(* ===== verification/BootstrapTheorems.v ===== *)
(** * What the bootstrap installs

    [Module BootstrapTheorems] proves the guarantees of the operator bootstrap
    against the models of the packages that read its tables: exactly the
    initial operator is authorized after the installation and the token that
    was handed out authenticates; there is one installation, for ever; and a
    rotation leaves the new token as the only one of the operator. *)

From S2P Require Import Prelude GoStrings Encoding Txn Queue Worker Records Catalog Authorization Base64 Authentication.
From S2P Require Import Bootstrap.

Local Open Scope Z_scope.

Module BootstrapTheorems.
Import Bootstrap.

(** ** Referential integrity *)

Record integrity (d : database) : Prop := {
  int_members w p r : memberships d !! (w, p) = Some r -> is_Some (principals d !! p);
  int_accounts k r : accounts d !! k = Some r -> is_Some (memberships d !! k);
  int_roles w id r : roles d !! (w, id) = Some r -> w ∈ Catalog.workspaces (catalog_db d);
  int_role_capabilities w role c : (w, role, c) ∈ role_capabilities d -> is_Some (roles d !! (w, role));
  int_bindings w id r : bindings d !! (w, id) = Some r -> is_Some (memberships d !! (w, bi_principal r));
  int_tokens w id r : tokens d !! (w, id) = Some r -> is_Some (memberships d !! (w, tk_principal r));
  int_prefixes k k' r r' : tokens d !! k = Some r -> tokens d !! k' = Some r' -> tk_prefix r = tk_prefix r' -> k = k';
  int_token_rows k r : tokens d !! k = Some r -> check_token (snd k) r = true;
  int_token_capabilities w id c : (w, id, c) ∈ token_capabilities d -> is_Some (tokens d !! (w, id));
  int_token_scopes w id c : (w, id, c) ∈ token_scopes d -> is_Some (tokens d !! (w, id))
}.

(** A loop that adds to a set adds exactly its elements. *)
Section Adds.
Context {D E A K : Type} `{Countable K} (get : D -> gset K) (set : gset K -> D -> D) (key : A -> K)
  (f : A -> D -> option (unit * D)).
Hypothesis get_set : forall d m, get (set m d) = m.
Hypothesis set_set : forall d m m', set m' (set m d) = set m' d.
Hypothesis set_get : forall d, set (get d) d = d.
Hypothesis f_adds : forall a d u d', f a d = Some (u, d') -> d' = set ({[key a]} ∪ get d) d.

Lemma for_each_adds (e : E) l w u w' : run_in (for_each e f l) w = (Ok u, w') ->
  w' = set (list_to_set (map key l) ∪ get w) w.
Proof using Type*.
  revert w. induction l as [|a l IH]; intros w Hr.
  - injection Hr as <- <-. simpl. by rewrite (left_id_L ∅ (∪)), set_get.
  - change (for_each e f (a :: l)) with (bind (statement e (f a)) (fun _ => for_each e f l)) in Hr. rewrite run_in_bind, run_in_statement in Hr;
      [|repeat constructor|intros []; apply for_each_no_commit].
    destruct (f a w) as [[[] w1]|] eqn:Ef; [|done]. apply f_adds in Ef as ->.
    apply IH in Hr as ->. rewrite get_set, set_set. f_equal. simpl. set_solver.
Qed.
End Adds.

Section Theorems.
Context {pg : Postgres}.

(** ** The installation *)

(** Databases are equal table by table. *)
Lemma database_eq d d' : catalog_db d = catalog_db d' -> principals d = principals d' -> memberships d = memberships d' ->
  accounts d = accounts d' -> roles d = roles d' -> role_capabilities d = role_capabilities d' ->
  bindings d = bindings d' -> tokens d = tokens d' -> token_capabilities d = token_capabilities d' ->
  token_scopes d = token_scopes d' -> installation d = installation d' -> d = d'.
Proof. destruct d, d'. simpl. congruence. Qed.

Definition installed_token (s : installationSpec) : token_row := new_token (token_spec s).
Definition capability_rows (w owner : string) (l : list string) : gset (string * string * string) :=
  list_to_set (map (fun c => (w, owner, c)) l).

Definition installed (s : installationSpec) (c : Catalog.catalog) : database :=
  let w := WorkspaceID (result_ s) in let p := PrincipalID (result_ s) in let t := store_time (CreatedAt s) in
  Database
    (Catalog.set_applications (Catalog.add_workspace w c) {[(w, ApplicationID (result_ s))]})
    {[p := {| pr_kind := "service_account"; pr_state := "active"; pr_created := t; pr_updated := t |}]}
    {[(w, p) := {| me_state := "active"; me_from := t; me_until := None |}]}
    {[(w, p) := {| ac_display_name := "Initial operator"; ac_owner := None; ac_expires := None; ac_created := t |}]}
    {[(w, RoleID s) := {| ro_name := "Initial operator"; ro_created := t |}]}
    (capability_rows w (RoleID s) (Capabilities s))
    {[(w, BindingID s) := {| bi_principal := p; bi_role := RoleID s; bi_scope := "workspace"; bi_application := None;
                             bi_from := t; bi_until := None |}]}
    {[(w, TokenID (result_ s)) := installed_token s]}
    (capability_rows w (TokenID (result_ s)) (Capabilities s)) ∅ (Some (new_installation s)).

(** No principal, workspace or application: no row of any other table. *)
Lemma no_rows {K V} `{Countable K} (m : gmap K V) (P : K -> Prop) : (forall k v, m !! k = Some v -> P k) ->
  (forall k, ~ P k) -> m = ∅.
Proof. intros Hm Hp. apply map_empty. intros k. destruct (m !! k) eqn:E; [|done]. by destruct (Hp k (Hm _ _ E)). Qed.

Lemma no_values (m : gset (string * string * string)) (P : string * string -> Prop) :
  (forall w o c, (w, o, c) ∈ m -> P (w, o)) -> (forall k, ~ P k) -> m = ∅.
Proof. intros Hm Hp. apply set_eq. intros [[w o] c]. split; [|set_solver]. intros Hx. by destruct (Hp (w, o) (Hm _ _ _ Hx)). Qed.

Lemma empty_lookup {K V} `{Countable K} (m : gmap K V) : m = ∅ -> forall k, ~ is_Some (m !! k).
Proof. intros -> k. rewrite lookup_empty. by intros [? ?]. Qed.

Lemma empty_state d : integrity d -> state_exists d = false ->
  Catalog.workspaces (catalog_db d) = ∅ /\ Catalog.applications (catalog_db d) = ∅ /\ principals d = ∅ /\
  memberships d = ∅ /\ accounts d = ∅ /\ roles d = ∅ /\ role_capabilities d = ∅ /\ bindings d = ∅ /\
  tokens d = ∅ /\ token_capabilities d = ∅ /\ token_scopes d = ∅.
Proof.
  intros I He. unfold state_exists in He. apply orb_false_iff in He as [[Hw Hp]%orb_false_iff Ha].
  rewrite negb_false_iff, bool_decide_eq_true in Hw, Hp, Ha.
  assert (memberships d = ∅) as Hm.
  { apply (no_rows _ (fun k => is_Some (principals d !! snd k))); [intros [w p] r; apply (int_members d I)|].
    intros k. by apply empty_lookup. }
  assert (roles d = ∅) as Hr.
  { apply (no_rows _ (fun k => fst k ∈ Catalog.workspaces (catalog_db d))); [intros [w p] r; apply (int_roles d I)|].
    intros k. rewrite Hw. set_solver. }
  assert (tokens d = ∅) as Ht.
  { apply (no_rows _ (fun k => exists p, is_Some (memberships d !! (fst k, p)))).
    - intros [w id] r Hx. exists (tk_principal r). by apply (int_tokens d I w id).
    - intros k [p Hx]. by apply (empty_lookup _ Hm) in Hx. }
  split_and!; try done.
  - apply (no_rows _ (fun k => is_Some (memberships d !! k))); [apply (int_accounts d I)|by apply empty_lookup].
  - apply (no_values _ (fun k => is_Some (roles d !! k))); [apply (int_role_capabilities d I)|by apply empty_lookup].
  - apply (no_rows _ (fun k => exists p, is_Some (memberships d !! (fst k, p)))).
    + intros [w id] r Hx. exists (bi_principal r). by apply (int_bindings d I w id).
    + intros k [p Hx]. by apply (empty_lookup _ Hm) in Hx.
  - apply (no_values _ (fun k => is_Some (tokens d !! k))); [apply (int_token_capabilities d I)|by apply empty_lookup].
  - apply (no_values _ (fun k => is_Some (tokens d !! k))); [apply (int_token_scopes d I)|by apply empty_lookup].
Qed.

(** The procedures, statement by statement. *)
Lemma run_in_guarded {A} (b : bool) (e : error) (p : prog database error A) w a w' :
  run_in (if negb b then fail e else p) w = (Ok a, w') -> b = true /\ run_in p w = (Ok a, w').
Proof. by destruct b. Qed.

---*---

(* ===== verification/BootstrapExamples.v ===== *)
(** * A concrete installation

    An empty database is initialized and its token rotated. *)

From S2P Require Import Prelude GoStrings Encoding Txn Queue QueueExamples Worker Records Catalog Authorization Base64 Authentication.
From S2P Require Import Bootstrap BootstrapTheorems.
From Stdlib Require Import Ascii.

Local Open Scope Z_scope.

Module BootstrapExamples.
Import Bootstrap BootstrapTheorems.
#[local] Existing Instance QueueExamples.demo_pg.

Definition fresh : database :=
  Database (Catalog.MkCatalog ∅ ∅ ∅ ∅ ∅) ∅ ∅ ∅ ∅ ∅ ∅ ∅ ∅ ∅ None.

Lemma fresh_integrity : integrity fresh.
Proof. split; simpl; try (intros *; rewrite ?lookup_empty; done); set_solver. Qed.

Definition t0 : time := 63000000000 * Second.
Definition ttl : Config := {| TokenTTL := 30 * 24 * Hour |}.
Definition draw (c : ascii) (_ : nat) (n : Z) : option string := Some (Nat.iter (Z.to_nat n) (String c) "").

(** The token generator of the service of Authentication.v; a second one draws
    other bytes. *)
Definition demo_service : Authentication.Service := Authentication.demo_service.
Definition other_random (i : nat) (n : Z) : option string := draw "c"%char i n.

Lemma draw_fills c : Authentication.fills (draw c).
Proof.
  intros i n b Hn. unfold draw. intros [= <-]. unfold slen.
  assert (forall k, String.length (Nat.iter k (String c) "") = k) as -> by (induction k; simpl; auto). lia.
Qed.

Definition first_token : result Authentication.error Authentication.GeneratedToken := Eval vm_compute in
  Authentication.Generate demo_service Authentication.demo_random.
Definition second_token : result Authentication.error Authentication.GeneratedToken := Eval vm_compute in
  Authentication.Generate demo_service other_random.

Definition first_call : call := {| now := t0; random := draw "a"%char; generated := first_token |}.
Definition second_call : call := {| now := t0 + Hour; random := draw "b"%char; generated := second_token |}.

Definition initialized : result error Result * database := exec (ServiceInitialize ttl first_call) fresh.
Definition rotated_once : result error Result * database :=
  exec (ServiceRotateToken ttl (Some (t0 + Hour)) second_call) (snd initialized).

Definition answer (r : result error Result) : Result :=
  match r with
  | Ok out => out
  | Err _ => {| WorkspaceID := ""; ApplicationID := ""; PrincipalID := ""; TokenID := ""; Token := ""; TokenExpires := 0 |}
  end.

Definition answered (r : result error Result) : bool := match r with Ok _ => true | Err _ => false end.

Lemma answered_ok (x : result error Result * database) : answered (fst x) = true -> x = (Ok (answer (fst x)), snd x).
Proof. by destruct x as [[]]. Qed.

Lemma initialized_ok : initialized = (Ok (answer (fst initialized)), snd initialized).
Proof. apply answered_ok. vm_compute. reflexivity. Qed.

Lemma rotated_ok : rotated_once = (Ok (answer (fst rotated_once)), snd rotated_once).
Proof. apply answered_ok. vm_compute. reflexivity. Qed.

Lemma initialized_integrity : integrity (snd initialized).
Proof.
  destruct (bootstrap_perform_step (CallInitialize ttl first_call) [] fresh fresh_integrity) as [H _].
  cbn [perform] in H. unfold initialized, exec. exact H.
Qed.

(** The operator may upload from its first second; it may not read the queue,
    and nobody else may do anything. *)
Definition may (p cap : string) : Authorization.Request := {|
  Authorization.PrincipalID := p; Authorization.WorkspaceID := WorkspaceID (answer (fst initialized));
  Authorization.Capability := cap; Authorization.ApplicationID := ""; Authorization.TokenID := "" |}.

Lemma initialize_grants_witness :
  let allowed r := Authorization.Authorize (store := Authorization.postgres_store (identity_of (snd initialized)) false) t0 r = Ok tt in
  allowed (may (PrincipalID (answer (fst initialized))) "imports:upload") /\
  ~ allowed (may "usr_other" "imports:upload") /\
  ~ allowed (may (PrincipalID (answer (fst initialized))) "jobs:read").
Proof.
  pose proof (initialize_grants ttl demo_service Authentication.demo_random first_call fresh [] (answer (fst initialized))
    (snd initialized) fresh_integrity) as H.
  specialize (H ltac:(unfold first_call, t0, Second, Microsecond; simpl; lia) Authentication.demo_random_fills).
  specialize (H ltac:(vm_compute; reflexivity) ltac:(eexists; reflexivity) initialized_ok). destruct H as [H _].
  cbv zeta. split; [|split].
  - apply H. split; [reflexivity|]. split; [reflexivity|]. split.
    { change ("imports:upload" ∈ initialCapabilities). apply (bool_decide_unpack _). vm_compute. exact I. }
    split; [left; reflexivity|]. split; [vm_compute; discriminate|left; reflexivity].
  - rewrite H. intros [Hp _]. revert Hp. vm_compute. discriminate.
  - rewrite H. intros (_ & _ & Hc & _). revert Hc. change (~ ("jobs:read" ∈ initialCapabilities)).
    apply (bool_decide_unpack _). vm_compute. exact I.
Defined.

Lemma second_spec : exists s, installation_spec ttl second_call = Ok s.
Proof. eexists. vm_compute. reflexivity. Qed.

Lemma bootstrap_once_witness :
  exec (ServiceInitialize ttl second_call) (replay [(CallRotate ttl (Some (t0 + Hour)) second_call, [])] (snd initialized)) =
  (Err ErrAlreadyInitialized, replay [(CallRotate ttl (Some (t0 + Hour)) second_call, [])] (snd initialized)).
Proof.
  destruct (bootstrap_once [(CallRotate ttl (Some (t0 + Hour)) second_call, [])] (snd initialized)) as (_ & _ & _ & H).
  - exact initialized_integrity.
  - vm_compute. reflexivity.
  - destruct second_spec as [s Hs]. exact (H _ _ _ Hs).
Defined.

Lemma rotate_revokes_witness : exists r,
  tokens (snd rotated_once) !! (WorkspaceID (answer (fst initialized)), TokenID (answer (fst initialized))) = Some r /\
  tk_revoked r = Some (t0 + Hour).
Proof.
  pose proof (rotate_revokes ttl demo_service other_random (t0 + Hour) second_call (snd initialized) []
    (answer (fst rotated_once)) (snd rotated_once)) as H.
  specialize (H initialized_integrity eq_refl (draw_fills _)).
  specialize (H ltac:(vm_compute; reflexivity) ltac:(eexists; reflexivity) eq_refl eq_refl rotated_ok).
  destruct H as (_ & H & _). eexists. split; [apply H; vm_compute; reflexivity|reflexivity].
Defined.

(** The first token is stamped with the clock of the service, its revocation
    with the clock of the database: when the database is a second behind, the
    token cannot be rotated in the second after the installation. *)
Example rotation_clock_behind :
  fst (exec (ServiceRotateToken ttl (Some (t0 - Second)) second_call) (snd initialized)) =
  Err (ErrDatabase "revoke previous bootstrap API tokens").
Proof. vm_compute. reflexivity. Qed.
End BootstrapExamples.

---*---

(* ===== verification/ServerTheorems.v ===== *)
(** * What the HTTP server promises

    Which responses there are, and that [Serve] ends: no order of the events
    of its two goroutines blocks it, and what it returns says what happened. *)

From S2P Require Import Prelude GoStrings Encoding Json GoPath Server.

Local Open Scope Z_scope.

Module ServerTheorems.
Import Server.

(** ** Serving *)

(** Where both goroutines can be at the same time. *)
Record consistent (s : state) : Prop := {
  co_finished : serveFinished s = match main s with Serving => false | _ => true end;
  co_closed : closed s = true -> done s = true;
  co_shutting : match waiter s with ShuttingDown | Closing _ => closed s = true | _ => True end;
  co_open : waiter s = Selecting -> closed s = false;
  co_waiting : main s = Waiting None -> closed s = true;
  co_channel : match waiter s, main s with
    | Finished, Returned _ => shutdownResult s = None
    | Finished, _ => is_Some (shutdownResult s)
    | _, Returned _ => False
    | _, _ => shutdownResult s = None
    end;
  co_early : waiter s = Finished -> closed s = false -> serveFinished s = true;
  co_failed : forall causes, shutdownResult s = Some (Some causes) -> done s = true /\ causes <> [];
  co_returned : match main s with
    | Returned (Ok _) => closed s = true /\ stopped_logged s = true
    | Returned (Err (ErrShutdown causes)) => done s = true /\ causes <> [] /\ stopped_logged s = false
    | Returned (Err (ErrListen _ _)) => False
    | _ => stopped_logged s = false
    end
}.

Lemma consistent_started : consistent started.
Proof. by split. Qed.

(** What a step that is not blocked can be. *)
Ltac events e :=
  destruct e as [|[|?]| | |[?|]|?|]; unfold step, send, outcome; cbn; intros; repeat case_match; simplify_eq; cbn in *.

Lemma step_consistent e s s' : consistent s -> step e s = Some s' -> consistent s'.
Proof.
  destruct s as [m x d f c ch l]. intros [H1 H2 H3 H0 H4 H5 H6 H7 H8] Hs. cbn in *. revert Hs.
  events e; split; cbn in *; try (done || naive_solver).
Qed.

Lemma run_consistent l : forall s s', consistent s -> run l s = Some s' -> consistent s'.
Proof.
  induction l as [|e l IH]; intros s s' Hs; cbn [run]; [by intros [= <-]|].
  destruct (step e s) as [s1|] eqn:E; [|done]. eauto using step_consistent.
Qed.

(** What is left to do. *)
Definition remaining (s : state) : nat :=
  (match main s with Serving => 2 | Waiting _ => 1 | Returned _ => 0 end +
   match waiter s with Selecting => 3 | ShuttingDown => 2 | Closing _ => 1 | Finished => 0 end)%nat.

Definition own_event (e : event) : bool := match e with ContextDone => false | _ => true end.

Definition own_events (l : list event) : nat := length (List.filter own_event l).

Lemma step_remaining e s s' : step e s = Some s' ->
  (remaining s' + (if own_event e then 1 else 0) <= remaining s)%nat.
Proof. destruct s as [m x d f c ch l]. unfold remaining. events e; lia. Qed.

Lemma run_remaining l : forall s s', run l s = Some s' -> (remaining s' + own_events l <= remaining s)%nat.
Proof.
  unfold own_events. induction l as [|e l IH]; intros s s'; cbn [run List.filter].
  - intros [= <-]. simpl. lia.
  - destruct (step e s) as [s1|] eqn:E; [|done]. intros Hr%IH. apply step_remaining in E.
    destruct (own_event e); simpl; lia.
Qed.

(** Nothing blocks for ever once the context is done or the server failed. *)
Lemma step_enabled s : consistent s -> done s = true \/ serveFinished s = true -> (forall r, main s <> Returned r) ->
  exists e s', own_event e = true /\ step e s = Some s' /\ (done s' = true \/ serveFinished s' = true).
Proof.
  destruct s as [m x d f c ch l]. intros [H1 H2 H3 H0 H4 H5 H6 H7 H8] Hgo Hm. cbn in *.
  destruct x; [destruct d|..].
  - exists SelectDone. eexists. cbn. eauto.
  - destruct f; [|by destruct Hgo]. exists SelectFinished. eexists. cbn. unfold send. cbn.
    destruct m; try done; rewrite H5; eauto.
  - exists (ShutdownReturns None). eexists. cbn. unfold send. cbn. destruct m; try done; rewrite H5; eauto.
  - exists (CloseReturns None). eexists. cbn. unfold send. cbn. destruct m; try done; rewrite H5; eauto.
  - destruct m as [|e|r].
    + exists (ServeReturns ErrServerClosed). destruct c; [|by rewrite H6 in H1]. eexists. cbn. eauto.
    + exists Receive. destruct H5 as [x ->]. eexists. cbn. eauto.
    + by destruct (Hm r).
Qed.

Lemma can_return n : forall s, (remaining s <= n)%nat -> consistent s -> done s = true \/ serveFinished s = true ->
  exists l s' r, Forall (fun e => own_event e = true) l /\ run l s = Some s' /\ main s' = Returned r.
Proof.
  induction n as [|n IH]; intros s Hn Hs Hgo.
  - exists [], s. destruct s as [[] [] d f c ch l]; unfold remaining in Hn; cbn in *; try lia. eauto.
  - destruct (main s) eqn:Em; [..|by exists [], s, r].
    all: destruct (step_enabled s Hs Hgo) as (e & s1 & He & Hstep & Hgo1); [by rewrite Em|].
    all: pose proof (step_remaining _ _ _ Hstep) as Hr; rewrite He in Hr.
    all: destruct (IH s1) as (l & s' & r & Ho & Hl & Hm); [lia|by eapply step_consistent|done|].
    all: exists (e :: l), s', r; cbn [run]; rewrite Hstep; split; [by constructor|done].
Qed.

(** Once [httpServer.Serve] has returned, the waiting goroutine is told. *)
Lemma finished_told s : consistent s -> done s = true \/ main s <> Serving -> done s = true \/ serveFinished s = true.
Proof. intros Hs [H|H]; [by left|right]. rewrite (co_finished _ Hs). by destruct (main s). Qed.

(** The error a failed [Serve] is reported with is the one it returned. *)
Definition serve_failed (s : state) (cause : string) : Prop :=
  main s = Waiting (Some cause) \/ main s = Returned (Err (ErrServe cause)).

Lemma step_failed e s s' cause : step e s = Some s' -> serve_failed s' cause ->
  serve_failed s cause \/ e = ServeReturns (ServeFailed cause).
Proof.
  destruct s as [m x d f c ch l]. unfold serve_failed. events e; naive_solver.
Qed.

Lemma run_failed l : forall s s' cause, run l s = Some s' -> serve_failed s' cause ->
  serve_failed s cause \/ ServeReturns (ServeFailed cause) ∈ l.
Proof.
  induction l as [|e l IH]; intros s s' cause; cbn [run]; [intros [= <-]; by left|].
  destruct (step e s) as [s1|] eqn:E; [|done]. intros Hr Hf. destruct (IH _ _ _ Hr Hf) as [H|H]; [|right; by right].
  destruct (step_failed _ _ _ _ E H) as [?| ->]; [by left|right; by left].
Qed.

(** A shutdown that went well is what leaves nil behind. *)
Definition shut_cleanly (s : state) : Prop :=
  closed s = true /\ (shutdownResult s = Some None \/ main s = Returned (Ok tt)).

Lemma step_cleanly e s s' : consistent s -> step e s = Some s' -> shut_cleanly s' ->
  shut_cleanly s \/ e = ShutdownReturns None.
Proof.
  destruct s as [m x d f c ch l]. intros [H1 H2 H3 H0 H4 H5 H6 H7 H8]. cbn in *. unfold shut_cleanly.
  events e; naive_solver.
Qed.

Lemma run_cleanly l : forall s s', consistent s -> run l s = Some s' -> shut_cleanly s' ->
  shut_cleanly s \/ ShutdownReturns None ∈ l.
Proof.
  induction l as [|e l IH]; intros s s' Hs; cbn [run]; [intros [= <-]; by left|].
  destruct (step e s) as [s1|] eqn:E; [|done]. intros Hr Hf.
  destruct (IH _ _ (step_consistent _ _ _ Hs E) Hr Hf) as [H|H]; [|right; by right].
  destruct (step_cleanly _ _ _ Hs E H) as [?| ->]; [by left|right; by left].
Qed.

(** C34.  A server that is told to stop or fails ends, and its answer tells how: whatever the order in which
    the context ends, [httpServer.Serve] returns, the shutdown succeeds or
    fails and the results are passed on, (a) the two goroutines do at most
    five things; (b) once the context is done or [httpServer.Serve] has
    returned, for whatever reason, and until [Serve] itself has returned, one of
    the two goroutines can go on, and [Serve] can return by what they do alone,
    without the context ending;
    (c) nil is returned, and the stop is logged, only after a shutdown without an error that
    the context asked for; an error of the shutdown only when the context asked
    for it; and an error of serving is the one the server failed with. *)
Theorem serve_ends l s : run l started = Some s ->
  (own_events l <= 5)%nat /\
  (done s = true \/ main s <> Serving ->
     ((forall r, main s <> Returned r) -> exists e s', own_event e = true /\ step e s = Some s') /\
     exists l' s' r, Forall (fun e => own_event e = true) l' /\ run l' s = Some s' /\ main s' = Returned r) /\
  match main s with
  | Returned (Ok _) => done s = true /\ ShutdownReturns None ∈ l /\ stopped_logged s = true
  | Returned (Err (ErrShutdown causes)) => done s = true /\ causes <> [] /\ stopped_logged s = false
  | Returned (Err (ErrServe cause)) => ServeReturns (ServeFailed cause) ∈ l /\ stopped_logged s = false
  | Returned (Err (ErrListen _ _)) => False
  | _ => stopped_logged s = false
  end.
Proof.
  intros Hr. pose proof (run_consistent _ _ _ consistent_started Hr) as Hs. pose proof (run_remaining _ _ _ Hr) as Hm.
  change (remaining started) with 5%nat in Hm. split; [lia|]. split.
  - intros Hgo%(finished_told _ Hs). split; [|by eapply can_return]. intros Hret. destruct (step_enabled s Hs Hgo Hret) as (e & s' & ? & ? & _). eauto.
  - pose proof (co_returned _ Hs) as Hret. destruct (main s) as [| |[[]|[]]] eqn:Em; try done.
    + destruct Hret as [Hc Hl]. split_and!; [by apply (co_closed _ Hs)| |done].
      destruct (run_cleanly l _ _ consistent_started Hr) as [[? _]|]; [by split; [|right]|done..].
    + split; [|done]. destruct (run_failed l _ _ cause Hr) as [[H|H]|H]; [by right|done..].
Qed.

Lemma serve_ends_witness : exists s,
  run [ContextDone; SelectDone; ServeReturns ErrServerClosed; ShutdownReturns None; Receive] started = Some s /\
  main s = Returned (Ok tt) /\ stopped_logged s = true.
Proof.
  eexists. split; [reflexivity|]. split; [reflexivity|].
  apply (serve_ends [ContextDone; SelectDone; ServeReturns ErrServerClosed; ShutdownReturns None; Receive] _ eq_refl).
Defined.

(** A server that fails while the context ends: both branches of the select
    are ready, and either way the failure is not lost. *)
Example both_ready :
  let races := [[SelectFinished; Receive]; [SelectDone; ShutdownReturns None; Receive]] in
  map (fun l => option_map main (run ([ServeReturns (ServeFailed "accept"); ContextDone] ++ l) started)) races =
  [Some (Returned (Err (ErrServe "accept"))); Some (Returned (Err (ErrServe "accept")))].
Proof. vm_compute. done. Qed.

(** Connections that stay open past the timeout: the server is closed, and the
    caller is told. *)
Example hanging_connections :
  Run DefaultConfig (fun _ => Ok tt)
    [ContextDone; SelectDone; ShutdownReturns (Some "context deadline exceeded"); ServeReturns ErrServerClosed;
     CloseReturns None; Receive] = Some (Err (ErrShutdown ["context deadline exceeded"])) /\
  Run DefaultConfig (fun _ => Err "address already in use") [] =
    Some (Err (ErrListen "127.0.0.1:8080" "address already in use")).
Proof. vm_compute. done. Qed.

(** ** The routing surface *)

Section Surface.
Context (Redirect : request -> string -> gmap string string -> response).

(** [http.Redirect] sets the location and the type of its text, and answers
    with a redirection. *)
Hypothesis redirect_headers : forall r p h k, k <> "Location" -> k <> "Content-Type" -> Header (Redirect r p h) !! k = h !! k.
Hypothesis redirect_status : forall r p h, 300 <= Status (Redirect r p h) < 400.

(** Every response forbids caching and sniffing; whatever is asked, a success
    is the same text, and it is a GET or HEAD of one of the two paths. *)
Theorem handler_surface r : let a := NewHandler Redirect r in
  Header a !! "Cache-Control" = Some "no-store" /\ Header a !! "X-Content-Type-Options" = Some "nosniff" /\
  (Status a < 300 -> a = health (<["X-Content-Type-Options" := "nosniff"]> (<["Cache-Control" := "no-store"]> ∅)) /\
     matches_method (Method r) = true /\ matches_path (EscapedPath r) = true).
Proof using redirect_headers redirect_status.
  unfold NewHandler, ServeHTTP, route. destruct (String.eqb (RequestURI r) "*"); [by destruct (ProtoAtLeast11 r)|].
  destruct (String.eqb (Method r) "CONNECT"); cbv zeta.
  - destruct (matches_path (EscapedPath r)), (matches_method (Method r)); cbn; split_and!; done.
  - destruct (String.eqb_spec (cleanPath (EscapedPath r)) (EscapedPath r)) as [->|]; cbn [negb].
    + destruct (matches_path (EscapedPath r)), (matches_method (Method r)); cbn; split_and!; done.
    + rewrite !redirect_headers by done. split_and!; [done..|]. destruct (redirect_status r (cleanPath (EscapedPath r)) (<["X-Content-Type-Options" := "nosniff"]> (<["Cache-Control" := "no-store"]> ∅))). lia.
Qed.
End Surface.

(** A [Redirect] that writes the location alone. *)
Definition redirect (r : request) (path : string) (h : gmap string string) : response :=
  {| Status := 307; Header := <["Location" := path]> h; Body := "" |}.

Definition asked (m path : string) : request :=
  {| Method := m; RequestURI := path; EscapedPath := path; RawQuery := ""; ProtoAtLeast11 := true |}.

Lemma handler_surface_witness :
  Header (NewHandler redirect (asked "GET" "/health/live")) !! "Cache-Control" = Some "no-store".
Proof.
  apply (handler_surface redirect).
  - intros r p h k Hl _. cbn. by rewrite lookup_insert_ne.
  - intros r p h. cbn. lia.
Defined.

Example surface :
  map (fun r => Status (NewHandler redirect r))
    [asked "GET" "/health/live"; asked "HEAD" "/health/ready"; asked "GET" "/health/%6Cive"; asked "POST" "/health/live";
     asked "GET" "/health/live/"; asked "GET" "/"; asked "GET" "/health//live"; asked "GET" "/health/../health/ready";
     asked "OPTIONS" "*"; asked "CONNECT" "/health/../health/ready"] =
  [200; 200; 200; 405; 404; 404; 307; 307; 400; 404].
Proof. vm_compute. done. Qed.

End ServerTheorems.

---*---

* **TASK TO COMPLETE**: Every line that holds the word "BootstrapTheorems" should be copied from the listing.

* **WRITTEN ANSWER**:
(* ===== verification/BootstrapTheorems.v ===== *)
    [Module BootstrapTheorems] proves the guarantees of the operator bootstrap
Module BootstrapTheorems.
From S2P Require Import Bootstrap BootstrapTheorems.
Import Bootstrap BootstrapTheorems.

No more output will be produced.